::: SUPPLIED DATA

(** * The names of a walked directory *)

(** X14.  A walk that returns for a directory it does not skip gives one
    entry under the base name of the path, a directory whose children are
    named exactly by [os.listdir]; a listed name that is a regular file
    has the size of [os.stat] as its original size, and no other size. *)
Theorem get_dir_summary_lists fs fuel path top_dir all_dirs s all_dirs' :
  os_path_isfile fs path = false →
  (os_path_islink fs path
   && String.prefix top_dir (os_path_realpath fs path))
  || bool_decide (os_path_realpath fs path ∈ all_dirs) = false →
  get_dir_summary fs fuel path top_dir all_dirs = Ok (s, all_dirs') →
  ∃ e d,
    s = {[ os_path_basename path := e ]}
    ∧ dirs e = Some d
    ∧ (∀ f, is_Some (d !! f) ↔ f ∈ os_listdir fs path)
    ∧ (∀ f, f ∈ os_listdir fs path →
         os_path_isfile fs (os_path_join path f) = true →
         d !! f = Some (file (os_stat_st_size fs (os_path_join path f)))).
Proof.
  destruct fuel as [|fuel]; [done|]. intros Hfile Hskip. simpl.
  rewrite Hfile, Hskip.
  destruct (os_listdir_OSError fs path); [done|].
  destruct (foldl _ _ _) as [[info ad1]| |] eqn:Hloop; [|done..].
  intros [= <- _].
  eapply (scan_loop_ind _ path (λ rest info _,
    ∃ d seen,
      dirs info = Some d
      ∧ merge_sort String.le (os_listdir fs path) = seen ++ rest
      ∧ (∀ f, is_Some (d !! f) ↔ f ∈ seen)
      ∧ (∀ f, f ∈ seen →
           os_path_isfile fs (os_path_join path f) = true →
           d !! f =
             Some (file (os_stat_st_size fs (os_path_join path f))))))
    in Hloop.
  - destruct Hloop as (d & seen & Hd & Hsorted & Hnames & Hfiles).
    rewrite app_nil_r in Hsorted. subst seen. exists info, d.
    split_and!; [done|done| |].
    + intros f. by rewrite Hnames, merge_sort_Permutation.
    + intros f Hf. apply Hfiles. by rewrite merge_sort_Permutation.
  - intros f rest info0 ad0 s0 ad0' child
      (d & seen & Hd & Hsorted & Hnames & Hfiles) Hrec Hchild.
    exists (<[f := child]> d), (seen ++ [f]).
    unfold add_child. rewrite Hd. simpl. split_and!.
    + done.
    + by rewrite <-app_assoc.
    + intros g. rewrite elem_of_app, list_elem_of_singleton.
      destruct (decide (g = f)) as [->|Hne].
      * rewrite lookup_insert_eq. split; [by right|by eauto].
      * rewrite lookup_insert_ne by done. rewrite Hnames. tauto.
    + intros g Hg Hgfile. destruct (decide (g = f)) as [->|Hne].
      * rewrite lookup_insert_eq. f_equal.
        destruct fuel as [|fuel]; [done|]. simpl in Hrec.
        rewrite Hgfile in Hrec. injection Hrec as <- _.
        by apply lookup_singleton_Some in Hchild as [_ <-].
      * rewrite lookup_insert_ne by done. apply Hfiles; [|done].
        apply elem_of_app in Hg as [?|Hg]; [done|].
        by apply list_elem_of_singleton in Hg.
  - exists ∅, []. split_and!; [done|done| |].
    + intros f. rewrite lookup_empty, elem_of_nil. split; [|done].
      by intros [? [=]].
    + intros f Hf. by apply elem_of_nil in Hf.
Qed.
(** ** Tensors as nested lists *)

(** [t.shape[1]] of a tensor with at least one batch row.  (The extent of
    the sequence axis of a tensor with no batch row cannot be read off the
    list and is taken to be 0; the statements below are about batches of
    at least one row.) *)
Definition shape1 {X : Type} (t : list (list X)) : nat :=
  match t with
  | [] => O
  | row :: _ => length row
  end.

(** A tensor of shape (b, n, ...). *)
Definition rect {X : Type} (b n : nat) (t : list (list X)) : Prop :=
  length t = b /\ Forall (fun row => length row = n) t.

(** Python's clamping of one slice bound against a length. *)
Definition slice_bound (len i : Z) : Z :=
  if i <? 0 then Z.max 0 (len + i) else Z.min i len.

(** [l[start:stop]] *)
Definition py_slice {X : Type} (l : list X) (start stop : Z) : list X :=
  let len := Z.of_nat (length l) in
  let s := slice_bound len start in
  let e := slice_bound len stop in
  firstn (Z.to_nat (e - s)) (skipn (Z.to_nat s) l).

(** [l[start:]] *)
Definition py_slice_from {X : Type} (l : list X) (start : Z) : list X :=
  skipn (Z.to_nat (slice_bound (Z.of_nat (length l)) start)) l.

(** [torch.cat(ts, dim=1)]: the batch extents must agree. *)
Fixpoint cat_dim1 {X : Type} (ts : list (list (list X))) : Result (list (list X)) :=
  match ts with
  | [] => Err RuntimeError
  | [t] => Ok t
  | t :: ts' =>
      do r <~ cat_dim1 ts';
      if Nat.eqb (length t) (length r) then Ok (zip_with app t r)
      else Err RuntimeError
  end.

(** [n] consecutive chunks of [k] items. *)
Fixpoint chunks {X : Type} (n k : nat) (flat : list X) : list (list X) :=
  match n with
  | O => []
  | S n' => firstn k flat :: chunks n' k (skipn k flat)
  end.

(** [t.view(bsz, -1, n_local_heads, head_dim)] on a contiguous tensor of
    shape (b0, len, n_local_heads, head_dim) with positive head count and
    head width: the (b0 x len) positions are regrouped, in row-major
    order, into [bsz] rows; this needs [bsz] to be positive and to divide
    their number. *)
Definition view_bsz {X : Type} (bsz : nat) (t : list (list X))
  : Result (list (list X)) :=
  let flat := concat t in
  if Nat.eqb bsz 0 then Err RuntimeError
  else if Nat.eqb (length flat mod bsz) 0
       then Ok (chunks bsz (length flat / bsz)%nat flat)
       else Err RuntimeError.

(** [torch.triu(torch.full((1, 1, n, n), -inf), diagonal=d)]: entry (i, j)
    is [-inf] ([true]) when [j - i >= d] and [0] ([false]) otherwise. *)
Definition triu_neg_inf (n : nat) (d : Z) : list (list bool) :=
  map (fun i => map (fun j => d <=? Z.of_nat j - Z.of_nat i) (seq 0 n)) (seq 0 n).

(** ** Dictionaries updated in place *)

Section Traverse.
Context {K : Type} `{Countable K} {A : Type}.

(** The loop "for k in m: d[k] = g(m[k])", stopping at the first
    exception; both loops of the reordering hook have this form, with
    [d] the dictionary [m] itself.  (The outcome does not depend on the
    order in which the keys are visited.) *)
Definition update_all (g : A -> Result A) (d0 m : gmap K A) : Result (gmap K A) :=
  map_fold (fun k v acc => do d' <~ acc; do v' <~ g v; Ok (<[k := v']> d'))
           (Ok d0) m.

(** What a fallible update makes of a value when it succeeds. *)
Definition total (g : A -> Result A) (v : A) : A :=
  match g v with
  | Ok v' => v'
  | Err _ => v
  end.

End Traverse.

(** ** The decoder: prefix assembly, attention with its cache, the stack

    What is modelled exactly: which tokens are embedded, how the prefix is
    assembled, which positions of the rotary table are looked up, the
    mask, the contents and shapes of the per-layer caches, the order of
    the layers, and the exceptions raised by the embedding lookup, by
    concatenation, by [view], by the assertion of [reshape_for_broadcast],
    by the addition of the mask and by the use of a missing state.

    What is assumed: the floating-point kernels are total functions on the
    activations of one position; that is, the weights have the widths the
    constructor gives them for a head count that divides the model width
    and an even, positive head width, so that no projection, reshape into
    heads or pairing into complex numbers fails.  The fused attention
    kernel is an opaque function of the rows it is given. *)

Module Decoder.

(** Activations (batch x sequence), token ids, one layer's cache
    dictionary, and the per-session dictionary of layer caches. *)
Abbreviation Tensor V := (list (list V)).
Abbreviation Tokens := (list (list Z)).
Abbreviation LayerCache V := (gmap string (option (list (list V)))).
Abbreviation IncState V := (gmap nat (gmap string (option (list (list V))))).

Section Model.
Context {V F L : Type}.

(** Which attention class [TransformerBlock.__init__] picked. *)
Inductive AttentionKind : Set := LoRA | Plain.

(** One transformer layer.  The numeric kernels act on the activations of
    one position: the four attention projections (with their adapters when
    the layer is LoRA), the rotation of one position by one row of the
    rotary table, masked-softmax attention of one query over the keys and
    values (the mask row marks the keys hidden from the query), the RMS
    norms, the gated feed-forward map and the residual addition. *)
Record TransformerBlock := {
  kind : AttentionKind;
  flash_attention : bool;
  wq : V -> V; wk : V -> V; wv : V -> V; wo : V -> V;
  rotate : F -> V -> V;
  softmax_attend : V -> list V -> list V -> option (list bool) -> V;
  memory_efficient_attention :
    option (list V -> list V -> list V -> option (list (list bool)) -> list V);
  attention_norm : V -> V;
  ffn_norm : V -> V;
  feed_forward : V -> V;
  residual : V -> V -> V
}.

(** The decoder stack. *)
Record LLAMA := {
  tok_embeddings : list V;
  layers : list TransformerBlock;
  norm : V -> V;
  output : V -> L;
  freqs_cis : list F
}.

(** [Embedding.forward]: a row of the table per id; an id outside the
    table is an error. *)
Definition embed_id (table : list V) (id : Z) : Result V :=
  if id <? 0 then Err IndexError
  else match table !! Z.to_nat id with
       | Some v => Ok v
       | None => Err IndexError
       end.

Definition embedding (table : list V) (tokens : Tokens) : Result (Tensor V) :=
  rmap (rmap (embed_id table)) tokens.

(** What the head of [forward_generate] hands to the layer loop. *)
Record Assembled := {
  a_h : Tensor V;
  a_start_pos : Z;
  a_seqlen : nat;
  a_freqs_cis : list F;
  a_mask : option (list (list bool))
}.
(** * TCPPeer: the per-connection I/O engine of the overlay

    A shallow embedding of [src/overlay/TCPPeer.cpp].  Every member
    function of [TCPPeer] becomes a function on a record holding the
    object's fields; calls into collaborators (the asio socket and timer,
    the overlay manager, the metrics meters, the message sink) are
    appended, in program order, to the [trace] field.  Values the
    environment supplies (clock readings, completion error codes, bytes
    received) are arguments of the handler that consumes them. *)

From Stdlib Require Import ZArith List Bool Lia.
From Stdlib Require Import Init.Byte Strings.Byte.
Import ListNotations.

Local Open Scope Z_scope.

(** ** Constants *)

Definition IO_TIMEOUT_SECONDS : Z := 30.
Definition MAX_MESSAGE_SIZE : Z := 0x1000000.

(** ** Machine arithmetic *)

(** The value of a [uint8_t] element of a buffer. *)
Definition u8 (b : byte) : Z := Z.of_N (Byte.to_N b).

(** The [uint8_t] whose value is [z mod 256]. *)
Definition byte_of_Z (z : Z) : byte :=
  match Byte.of_N (Z.to_N (z mod 256)) with
  | Some b => b
  | None => x00
  end.

(** A 32-bit two's complement [int]: the result of an operation is
    wrapped into [-2^31, 2^31). *)
Definition int32 (z : Z) : Z := (z + 2 ^ 31) mod 2 ^ 32 - 2 ^ 31.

::::::

TASK DIRECTIONS: Wherever the word "least" shows up in the material, copy the line it is on.

WRITTEN SOLUTION:
(** [t.shape[1]] of a tensor with at least one batch row.  (The extent of
    at least one row.) *)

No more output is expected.